Our hospital capacity is available for folks that have other illnesses. They're definitely treating COVID patients, but we have capacity. Those are all good signs, and I think we just have to continue to monitor. The one thing [noticed when] I started this conversation, the doctors and the scientists [are all concerned about] going back to work too soon. But they're also providing data, and that data right now is indicating that we're trending in the right direction. I think that it's important for us to to continue to monitor that. It's also important for us to monitor what happens in other cities and states. LA is taking a very aggressive approach to keeping their cases down. Their cases are below Boston, I believe, and they have put in more strict [shelter] in place [orders]. So we have to watch and see what other places are doing as well and share the best practices. We'll get through this. It's not a matter of how, it's a matter of when we get through this.

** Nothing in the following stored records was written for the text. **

(** * A memorising reimbursement engine and its improvement loop

    Shallow embedding of [rules_engine.py] and [continuous_improvement.py].

    Conventions of the model.
    - A Python [float] is idealised as an exact rational ([Qc], rationals in
      lowest terms, so that Leibniz equality is numeric equality, which is
      what Python's [==] and dictionary lookup use): a decimal numeral
      denotes its exact value and arithmetic does not round.  Infinities
      and NaN are outside the model.
    - A Python [int] is a [Z].
    - Text is a [string] of bytes; the two section markers of the evaluation
      report that are not ASCII appear as their UTF-8 bytes, and the classes
      of white space and digits are the ASCII ones.
    - [print] calls are not modelled: they do not influence any state. *)

From Stdlib Require Import ZArith QArith Qcanon Ascii String List Bool Sorted Lia.
From stdpp Require Import gmap strings list fin_maps pretty.

Local Open Scope Z_scope.

(** ** Numbers *)

Module PyNum.

Definition float := Qc.

(** [decimal m e] is the number written with mantissa [m] and [e] digits
    after the point: [decimal 12033 2] is 120.33. *)
Definition decimal (m : Z) (e : nat) : float :=
  Q2Qc (m # Pos.of_nat (10 ^ e)).

Definition zero : float := Q2Qc 0.
Definition of_int (z : Z) : float := Q2Qc (inject_Z z).

Definition eqb (x y : float) : bool := Qeq_bool x y.
Definition leb (x y : float) : bool := Qle_bool x y.
Definition ltb (x y : float) : bool := negb (Qle_bool y x).

(** Nearest integer, ties to the even one, of an exact rational. *)
Definition round_half_even (q : Q) : Z :=
  let n := Qnum q in
  let d := Z.pos (Qden q) in
  let f := n / d in
  let r := n mod d in
  match 2 * r ?= d with
  | Lt => f
  | Gt => f + 1
  | Eq => if Z.even f then f else f + 1
  end.

(** Python's [round(x, ndigits)] on a float, for [ndigits >= 0]: the value
    is rounded, ties to even, to a multiple of [10 ^ -ndigits]. *)
Definition py_round (x : float) (ndigits : nat) : float :=
  let scale := Z.of_nat (10 ^ ndigits) in
  Q2Qc (round_half_even (x * inject_Z scale)%Q # Z.to_pos scale).

(** [max(0, y)] as Python evaluates it: the first argument is kept unless
    the second is strictly larger. *)
Definition py_max0 (y : float) : float :=
  if ltb zero y then y else zero.

End PyNum.
Export PyNum.

(** ** The rule store ([rules_engine.py]) *)

Definition Key : Type := Z * float * float.

(** The [quiet] flag of the engine only silences its prints and is left out. *)
Record RulesEngine := mkEngine {
  rules_file : string;
  rules : gmap Key float
}.

Definition _make_key (trip_duration_days : Z) (miles_traveled total_receipts_amount : float)
  : Key :=
  (trip_duration_days, py_round miles_traveled 2, py_round total_receipts_amount 2).

Definition add_rule (self : RulesEngine)
    (trip_duration_days : Z) (miles_traveled total_receipts_amount output : float)
  : RulesEngine :=
  let key := _make_key trip_duration_days miles_traveled total_receipts_amount in
  mkEngine (rules_file self) (<[key := output]> (rules self)).

Definition predict (self : RulesEngine)
    (trip_duration_days : Z) (miles_traveled total_receipts_amount : float) : float :=
  let key := _make_key trip_duration_days miles_traveled total_receipts_amount in
  default zero (rules self !! key).

Definition get_rule_count (self : RulesEngine) : nat :=
  size (rules self).

Definition get_zero_count (self : RulesEngine) : nat :=
  length (filter (λ value, eqb value zero = true) (map_to_list (rules self)).*2).

(** The number of entries whose amount is not 0.0, computed as
    [run_iteration] does: [total_count - zero_count]. *)
Definition non_default_count (self : RulesEngine) : nat :=
  (get_rule_count self - get_zero_count self)%nat.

Mathieu: But to be clear, you mentioned LA, Mr. Mayor. Are you reserving the right to do what you have to do to extend restrictions or whatever might measure might be required to keep the city safe even as the state moves in its own direction?

Walsh: I think absolutely. But again, it's a coordinated effort. I think that in New York state, they're easing restrictions in some different parts of the state, but not in the city. So I think that it's, literally, we look at these different situations and we handle them as they come in.